Give the lines below again exactly, starting with the line that holds "assert (Hin : ∀" and going on through the line that holds "- destruct H6".

◆ **The data**
····················

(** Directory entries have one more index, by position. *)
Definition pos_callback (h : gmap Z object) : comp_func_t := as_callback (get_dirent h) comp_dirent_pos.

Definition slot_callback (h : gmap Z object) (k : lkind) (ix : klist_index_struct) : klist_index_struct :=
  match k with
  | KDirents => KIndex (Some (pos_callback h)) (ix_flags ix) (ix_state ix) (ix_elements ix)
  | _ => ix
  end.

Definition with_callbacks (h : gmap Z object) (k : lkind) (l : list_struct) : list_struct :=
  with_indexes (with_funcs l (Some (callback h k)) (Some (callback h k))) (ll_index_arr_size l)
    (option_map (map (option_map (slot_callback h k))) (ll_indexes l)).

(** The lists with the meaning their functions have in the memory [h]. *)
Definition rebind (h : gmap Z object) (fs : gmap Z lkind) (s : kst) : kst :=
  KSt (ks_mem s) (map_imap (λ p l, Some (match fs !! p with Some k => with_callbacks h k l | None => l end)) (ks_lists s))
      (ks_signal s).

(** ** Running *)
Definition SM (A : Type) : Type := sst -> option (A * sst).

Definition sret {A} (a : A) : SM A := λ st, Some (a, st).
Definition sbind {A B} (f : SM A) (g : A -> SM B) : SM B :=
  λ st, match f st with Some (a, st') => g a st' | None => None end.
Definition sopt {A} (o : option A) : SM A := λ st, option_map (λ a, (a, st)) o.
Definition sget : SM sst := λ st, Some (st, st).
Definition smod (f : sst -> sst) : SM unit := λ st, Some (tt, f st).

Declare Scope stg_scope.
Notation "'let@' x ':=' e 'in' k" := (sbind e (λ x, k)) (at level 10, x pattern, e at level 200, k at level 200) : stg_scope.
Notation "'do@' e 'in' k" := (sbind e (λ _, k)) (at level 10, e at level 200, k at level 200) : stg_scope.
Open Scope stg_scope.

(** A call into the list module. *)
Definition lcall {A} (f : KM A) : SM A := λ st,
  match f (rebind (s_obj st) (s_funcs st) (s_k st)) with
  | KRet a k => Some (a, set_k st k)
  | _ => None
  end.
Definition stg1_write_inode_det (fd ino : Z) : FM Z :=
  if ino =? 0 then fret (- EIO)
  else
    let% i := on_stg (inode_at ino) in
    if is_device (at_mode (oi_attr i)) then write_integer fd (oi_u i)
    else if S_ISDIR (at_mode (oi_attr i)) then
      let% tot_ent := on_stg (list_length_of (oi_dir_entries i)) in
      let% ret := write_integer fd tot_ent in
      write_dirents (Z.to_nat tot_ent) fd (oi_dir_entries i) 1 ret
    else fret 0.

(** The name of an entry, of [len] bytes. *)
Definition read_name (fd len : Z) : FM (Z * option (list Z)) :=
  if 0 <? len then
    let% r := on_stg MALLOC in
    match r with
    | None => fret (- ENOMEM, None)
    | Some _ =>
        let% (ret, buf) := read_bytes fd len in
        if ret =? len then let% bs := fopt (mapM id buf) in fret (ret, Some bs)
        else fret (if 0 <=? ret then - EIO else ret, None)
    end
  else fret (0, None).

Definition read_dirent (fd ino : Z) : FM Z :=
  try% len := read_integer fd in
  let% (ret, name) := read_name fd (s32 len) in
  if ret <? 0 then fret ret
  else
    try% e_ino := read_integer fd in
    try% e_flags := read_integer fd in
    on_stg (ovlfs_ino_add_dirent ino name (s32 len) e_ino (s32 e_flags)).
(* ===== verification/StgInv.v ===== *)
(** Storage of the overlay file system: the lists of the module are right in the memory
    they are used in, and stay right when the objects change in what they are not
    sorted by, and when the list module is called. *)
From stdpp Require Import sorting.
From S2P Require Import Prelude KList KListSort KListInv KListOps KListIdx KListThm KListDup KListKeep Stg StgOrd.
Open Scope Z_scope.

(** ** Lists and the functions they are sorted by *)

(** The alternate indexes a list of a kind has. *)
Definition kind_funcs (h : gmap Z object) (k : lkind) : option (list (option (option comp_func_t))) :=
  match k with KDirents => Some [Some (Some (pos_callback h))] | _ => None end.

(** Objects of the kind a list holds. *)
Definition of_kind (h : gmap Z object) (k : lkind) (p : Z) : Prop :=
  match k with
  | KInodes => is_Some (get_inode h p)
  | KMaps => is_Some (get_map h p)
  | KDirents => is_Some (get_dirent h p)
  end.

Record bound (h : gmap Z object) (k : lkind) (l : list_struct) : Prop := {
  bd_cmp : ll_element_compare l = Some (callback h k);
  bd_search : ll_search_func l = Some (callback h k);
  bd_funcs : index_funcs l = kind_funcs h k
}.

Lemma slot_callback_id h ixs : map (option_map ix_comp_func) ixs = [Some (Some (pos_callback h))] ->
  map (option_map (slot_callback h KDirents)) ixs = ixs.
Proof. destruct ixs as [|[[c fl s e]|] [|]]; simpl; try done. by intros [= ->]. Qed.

····················

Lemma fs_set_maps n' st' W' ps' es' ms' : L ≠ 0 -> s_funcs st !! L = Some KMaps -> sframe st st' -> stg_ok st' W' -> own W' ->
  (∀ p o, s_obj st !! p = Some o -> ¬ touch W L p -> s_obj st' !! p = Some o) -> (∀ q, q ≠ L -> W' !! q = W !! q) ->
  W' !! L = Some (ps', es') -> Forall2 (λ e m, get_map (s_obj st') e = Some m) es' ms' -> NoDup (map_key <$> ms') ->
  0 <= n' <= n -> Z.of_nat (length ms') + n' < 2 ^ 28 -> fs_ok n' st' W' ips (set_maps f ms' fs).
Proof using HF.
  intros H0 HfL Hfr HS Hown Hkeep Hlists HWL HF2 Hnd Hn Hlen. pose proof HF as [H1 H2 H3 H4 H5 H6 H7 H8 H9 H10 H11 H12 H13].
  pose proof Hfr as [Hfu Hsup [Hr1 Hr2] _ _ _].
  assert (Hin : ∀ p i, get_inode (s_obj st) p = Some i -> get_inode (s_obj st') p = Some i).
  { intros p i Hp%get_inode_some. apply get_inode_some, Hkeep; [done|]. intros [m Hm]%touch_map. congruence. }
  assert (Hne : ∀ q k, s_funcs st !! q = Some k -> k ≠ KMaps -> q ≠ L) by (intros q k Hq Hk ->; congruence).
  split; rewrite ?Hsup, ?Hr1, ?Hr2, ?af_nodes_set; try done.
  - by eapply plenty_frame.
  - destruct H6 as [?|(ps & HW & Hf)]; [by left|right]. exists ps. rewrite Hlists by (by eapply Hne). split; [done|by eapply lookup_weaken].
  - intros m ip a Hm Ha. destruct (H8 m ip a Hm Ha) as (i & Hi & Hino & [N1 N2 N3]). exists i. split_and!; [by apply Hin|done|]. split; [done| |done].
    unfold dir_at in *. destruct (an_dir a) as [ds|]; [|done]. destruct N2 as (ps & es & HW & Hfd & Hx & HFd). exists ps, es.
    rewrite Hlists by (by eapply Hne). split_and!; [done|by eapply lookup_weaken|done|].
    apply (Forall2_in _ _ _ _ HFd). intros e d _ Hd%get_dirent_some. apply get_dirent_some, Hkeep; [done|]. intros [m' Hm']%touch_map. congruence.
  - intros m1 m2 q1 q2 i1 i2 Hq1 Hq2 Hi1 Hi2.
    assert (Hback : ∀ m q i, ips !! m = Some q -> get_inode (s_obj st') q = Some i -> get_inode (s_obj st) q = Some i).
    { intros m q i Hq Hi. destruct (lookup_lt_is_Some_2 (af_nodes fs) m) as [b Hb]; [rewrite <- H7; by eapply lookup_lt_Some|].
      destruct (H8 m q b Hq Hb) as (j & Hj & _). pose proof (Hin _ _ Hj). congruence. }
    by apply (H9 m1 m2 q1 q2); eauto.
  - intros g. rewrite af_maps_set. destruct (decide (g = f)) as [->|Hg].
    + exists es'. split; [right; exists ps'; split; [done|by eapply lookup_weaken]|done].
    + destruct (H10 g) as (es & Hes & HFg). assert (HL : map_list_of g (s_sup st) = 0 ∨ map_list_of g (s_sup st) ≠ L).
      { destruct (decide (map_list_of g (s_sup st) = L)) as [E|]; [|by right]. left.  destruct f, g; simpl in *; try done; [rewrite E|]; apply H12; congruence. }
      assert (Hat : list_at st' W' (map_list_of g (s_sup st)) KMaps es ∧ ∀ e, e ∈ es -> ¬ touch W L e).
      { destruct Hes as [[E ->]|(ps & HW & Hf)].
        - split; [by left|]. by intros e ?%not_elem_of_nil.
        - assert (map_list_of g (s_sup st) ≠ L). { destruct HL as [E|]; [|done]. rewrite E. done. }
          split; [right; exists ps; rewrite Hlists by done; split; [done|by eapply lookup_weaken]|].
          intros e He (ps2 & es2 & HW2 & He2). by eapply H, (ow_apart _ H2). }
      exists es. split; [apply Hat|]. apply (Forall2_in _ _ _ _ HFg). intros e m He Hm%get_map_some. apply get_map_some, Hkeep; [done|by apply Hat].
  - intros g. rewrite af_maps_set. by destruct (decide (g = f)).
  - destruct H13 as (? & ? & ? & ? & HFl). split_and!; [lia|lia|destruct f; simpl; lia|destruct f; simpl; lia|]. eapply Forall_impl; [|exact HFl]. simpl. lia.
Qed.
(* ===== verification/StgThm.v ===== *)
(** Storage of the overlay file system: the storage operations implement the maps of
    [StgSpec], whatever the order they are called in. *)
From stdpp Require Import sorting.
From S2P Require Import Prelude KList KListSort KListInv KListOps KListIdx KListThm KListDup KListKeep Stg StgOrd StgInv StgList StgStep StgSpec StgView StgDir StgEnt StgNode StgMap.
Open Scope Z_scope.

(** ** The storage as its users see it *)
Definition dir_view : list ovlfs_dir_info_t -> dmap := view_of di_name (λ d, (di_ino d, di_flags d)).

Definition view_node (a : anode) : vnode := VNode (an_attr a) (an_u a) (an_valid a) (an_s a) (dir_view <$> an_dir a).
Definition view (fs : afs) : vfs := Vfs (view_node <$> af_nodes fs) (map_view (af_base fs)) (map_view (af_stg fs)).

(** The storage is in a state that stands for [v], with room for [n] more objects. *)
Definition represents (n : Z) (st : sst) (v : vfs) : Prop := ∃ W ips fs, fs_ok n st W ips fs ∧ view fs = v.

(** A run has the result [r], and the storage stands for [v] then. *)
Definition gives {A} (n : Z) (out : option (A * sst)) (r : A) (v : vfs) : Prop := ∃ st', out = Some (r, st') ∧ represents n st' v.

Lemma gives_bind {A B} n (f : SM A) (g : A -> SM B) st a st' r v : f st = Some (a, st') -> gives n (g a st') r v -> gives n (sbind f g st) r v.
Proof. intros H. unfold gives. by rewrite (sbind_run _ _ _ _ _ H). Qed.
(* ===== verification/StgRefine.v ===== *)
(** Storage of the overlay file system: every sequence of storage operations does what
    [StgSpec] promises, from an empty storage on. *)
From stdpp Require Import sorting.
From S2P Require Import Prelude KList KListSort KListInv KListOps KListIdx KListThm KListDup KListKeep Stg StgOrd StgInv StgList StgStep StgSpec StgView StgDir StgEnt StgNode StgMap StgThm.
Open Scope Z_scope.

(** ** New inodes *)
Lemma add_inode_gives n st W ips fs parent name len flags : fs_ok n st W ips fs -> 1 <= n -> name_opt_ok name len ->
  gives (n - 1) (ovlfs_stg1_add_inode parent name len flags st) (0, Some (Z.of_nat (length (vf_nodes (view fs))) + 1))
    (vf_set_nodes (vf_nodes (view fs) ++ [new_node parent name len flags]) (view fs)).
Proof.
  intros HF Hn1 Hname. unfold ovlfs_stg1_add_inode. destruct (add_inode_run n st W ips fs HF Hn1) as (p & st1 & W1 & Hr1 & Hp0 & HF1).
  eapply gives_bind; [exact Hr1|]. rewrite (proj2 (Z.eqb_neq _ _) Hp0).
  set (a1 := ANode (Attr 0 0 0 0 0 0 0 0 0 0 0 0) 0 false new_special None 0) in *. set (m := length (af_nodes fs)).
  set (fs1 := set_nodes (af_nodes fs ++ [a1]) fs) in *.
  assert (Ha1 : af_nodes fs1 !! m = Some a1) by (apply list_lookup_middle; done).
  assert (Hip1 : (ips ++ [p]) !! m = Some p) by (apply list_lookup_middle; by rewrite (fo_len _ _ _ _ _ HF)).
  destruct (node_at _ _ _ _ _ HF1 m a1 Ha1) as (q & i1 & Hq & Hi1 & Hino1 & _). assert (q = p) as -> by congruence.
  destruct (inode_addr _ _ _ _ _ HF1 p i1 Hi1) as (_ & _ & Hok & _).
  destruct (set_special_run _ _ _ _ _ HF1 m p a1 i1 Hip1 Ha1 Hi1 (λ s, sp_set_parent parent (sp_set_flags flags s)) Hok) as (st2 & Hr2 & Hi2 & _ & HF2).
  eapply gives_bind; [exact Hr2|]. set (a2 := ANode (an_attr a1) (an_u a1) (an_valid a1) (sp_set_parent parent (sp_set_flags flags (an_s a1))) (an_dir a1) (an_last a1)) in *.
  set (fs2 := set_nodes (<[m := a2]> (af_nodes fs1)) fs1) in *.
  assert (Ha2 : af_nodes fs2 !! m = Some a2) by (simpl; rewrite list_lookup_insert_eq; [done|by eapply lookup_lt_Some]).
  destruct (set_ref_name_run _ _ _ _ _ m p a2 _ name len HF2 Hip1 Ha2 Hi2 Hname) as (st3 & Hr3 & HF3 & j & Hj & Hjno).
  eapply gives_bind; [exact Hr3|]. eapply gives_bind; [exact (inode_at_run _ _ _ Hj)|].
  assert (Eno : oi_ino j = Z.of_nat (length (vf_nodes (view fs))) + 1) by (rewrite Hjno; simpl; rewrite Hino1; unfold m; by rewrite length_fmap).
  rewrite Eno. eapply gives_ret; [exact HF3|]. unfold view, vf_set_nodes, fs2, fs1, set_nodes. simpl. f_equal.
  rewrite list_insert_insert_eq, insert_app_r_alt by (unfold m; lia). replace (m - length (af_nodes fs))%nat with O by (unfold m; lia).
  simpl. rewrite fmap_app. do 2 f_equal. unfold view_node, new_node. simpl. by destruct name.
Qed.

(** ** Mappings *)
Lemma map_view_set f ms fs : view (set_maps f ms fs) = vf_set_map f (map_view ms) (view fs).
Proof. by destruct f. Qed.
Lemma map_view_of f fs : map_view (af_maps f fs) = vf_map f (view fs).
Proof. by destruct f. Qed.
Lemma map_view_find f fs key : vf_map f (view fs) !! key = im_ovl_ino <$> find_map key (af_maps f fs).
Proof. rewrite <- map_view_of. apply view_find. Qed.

····················

◆ **Task solution**
  assert (Hin : ∀ p i, get_inode (s_obj st) p = Some i -> get_inode (s_obj st') p = Some i).
  { intros p i Hp%get_inode_some. apply get_inode_some, Hkeep; [done|]. intros [m Hm]%touch_map. congruence. }
  assert (Hne : ∀ q k, s_funcs st !! q = Some k -> k ≠ KMaps -> q ≠ L) by (intros q k Hq Hk ->; congruence).
  split; rewrite ?Hsup, ?Hr1, ?Hr2, ?af_nodes_set; try done.
  - by eapply plenty_frame.
  - destruct H6 as [?|(ps & HW & Hf)]; [by left|right]. exists ps. rewrite Hlists by (by eapply Hne). split; [done|by eapply lookup_weaken].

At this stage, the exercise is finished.